RECORD EXTRACTS: Begin

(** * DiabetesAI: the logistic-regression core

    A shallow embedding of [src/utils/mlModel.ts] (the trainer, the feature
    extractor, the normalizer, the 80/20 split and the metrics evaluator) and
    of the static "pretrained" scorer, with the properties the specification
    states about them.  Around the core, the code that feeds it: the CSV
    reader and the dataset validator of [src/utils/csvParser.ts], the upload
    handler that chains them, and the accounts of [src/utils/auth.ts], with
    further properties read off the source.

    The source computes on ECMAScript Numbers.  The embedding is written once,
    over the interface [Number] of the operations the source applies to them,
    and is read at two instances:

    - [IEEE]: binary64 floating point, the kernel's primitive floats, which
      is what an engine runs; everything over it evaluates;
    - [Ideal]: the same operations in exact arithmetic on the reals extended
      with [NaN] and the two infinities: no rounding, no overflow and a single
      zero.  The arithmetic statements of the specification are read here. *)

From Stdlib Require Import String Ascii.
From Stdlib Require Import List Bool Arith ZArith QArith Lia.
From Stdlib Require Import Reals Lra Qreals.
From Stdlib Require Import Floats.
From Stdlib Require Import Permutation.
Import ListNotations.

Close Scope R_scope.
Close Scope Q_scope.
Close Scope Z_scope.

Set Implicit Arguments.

RECORD EXTRACTS: End
RECORD EXTRACTS: Begin

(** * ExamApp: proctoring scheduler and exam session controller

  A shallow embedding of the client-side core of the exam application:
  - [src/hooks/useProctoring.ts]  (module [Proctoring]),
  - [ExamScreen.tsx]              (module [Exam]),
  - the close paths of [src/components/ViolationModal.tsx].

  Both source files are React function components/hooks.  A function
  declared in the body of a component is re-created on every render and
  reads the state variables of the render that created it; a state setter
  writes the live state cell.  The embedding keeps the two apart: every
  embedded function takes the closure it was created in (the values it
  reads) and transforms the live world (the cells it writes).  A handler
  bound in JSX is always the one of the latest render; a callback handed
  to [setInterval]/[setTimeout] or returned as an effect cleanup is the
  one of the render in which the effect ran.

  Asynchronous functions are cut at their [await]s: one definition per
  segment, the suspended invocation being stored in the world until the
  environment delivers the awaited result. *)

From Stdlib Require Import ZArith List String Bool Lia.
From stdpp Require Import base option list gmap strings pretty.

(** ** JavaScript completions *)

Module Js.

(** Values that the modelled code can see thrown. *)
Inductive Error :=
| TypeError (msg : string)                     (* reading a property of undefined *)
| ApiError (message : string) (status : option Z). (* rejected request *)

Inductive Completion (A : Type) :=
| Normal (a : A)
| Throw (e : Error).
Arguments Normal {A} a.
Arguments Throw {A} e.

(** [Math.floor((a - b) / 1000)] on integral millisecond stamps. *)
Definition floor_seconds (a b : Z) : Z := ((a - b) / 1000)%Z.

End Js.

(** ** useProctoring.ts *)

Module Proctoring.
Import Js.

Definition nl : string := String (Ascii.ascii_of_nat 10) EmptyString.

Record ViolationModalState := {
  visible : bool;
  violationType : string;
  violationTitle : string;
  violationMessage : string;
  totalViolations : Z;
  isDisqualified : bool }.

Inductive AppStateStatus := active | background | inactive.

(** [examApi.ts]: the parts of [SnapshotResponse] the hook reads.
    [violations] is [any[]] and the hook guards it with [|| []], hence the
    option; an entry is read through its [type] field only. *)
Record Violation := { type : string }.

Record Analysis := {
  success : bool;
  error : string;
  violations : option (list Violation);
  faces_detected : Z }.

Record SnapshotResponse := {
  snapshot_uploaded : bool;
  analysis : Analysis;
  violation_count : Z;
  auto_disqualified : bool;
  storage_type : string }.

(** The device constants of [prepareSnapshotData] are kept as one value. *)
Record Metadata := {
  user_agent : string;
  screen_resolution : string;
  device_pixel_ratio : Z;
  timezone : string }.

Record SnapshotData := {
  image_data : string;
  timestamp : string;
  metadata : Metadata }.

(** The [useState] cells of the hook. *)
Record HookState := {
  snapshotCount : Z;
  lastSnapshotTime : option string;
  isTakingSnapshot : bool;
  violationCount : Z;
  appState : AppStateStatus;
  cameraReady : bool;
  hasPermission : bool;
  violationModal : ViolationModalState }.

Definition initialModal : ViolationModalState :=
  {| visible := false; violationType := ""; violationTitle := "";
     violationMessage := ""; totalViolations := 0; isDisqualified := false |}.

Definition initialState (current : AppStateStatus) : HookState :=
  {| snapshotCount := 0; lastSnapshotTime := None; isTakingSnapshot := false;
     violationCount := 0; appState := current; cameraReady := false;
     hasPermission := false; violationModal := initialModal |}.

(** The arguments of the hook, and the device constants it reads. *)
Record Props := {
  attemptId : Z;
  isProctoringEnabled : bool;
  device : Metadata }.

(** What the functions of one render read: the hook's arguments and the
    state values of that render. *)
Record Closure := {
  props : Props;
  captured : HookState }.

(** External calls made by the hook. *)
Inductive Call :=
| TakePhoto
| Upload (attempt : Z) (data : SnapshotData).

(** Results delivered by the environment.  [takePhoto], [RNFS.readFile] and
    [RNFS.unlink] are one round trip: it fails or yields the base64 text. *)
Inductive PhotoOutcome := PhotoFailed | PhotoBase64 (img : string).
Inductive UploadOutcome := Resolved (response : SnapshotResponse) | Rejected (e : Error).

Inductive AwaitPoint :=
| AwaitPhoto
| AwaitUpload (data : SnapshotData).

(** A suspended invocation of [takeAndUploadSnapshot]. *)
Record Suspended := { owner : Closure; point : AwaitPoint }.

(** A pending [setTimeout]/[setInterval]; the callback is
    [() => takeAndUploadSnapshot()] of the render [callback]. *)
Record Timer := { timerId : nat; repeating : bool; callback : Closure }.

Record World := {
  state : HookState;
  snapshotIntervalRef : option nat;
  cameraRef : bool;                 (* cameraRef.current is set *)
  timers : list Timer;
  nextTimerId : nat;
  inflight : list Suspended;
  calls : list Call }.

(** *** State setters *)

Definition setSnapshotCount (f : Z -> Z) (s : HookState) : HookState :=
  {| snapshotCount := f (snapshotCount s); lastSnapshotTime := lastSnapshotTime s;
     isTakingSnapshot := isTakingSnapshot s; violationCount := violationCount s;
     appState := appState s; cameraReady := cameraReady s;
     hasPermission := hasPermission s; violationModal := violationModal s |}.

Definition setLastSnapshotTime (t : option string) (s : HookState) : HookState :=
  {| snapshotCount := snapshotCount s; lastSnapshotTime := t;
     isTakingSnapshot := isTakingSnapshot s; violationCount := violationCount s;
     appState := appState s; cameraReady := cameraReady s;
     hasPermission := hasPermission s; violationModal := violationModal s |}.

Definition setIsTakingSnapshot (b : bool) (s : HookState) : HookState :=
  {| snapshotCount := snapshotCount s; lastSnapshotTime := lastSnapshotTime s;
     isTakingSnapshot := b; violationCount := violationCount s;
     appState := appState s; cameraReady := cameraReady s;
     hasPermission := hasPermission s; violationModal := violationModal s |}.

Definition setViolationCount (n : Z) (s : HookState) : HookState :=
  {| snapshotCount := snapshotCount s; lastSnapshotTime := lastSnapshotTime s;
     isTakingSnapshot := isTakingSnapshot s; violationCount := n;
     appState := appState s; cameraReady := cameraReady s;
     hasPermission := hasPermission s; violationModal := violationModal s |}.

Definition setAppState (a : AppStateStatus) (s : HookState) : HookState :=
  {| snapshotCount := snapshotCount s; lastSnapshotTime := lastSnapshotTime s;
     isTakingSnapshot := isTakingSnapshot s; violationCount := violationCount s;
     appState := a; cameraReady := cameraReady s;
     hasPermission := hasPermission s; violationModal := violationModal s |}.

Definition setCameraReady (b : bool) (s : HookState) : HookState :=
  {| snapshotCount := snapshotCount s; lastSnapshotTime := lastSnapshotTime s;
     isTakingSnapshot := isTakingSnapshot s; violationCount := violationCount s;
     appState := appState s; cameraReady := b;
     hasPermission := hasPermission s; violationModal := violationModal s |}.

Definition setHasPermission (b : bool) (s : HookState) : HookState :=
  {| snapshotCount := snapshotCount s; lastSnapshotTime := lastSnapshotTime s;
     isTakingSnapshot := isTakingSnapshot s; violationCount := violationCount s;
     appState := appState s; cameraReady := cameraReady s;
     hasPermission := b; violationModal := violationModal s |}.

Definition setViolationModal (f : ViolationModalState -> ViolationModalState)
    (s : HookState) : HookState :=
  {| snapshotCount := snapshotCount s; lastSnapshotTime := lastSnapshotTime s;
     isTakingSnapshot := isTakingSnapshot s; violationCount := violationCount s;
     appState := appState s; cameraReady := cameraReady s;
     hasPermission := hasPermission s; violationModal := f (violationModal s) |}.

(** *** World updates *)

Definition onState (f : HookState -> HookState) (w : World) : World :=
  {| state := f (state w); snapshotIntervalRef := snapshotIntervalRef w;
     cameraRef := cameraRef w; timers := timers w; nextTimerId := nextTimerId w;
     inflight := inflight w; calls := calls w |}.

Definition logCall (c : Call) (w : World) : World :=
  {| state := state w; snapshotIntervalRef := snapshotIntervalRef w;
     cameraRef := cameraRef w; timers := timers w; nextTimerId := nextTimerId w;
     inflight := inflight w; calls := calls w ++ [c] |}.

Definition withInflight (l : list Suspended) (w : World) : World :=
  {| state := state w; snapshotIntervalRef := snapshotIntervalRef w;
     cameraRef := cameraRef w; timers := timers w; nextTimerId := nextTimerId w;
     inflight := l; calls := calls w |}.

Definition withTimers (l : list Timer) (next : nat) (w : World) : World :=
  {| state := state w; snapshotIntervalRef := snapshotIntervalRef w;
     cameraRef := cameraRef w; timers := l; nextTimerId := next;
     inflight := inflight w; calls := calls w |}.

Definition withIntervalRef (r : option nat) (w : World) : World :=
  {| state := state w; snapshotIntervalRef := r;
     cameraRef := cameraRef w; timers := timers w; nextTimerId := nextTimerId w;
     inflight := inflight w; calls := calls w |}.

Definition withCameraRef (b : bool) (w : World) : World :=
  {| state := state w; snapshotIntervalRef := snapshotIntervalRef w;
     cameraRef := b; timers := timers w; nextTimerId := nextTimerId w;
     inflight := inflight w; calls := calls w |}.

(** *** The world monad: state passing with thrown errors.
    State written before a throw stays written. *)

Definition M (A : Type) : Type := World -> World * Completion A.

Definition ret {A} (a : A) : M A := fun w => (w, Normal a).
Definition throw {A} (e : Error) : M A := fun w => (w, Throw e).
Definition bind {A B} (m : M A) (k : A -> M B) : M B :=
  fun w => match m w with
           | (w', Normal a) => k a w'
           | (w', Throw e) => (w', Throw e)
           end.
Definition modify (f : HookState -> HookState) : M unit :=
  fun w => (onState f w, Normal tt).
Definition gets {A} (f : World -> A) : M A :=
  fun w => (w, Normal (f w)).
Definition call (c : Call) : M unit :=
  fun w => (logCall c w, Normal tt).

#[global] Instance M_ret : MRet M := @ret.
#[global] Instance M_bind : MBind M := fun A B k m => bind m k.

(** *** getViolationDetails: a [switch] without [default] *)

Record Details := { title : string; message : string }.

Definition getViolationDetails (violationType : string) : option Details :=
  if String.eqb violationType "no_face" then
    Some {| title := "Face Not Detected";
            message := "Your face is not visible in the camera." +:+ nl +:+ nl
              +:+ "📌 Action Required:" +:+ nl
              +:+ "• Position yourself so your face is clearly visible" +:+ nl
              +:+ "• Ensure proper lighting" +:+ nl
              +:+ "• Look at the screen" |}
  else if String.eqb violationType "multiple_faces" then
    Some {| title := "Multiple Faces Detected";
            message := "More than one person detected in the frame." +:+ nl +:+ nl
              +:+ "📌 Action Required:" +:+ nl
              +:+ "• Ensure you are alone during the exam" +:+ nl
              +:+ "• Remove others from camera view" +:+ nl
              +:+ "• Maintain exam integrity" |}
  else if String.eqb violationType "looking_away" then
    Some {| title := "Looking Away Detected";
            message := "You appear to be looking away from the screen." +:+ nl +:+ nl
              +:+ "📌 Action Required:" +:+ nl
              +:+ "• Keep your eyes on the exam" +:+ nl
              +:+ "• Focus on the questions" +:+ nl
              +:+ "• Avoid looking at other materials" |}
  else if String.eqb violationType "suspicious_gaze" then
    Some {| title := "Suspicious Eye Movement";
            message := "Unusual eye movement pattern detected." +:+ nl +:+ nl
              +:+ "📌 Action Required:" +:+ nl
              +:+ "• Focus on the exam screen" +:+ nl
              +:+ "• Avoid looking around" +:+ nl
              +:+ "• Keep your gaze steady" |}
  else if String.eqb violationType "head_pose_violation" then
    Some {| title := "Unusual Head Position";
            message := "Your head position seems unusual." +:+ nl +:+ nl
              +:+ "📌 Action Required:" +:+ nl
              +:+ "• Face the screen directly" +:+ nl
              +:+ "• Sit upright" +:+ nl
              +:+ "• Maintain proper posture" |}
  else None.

RECORD EXTRACTS: End

Extract the lines of the preceding material that run from the line with "(m : M A) (k : A" through the line with "Position yourself so", inclusive, reproducing them exactly and adding nothing.

RESULT FOR THIS EXERCISE:
Definition bind {A B} (m : M A) (k : A -> M B) : M B :=
  fun w => match m w with
           | (w', Normal a) => k a w'
           | (w', Throw e) => (w', Throw e)
           end.
Definition modify (f : HookState -> HookState) : M unit :=
  fun w => (onState f w, Normal tt).
Definition gets {A} (f : World -> A) : M A :=
  fun w => (w, Normal (f w)).
Definition call (c : Call) : M unit :=
  fun w => (logCall c w, Normal tt).

#[global] Instance M_ret : MRet M := @ret.
#[global] Instance M_bind : MBind M := fun A B k m => bind m k.

(** *** getViolationDetails: a [switch] without [default] *)

Record Details := { title : string; message : string }.

Definition getViolationDetails (violationType : string) : option Details :=
  if String.eqb violationType "no_face" then
    Some {| title := "Face Not Detected";
            message := "Your face is not visible in the camera." +:+ nl +:+ nl
              +:+ "📌 Action Required:" +:+ nl
              +:+ "• Position yourself so your face is clearly visible" +:+ nl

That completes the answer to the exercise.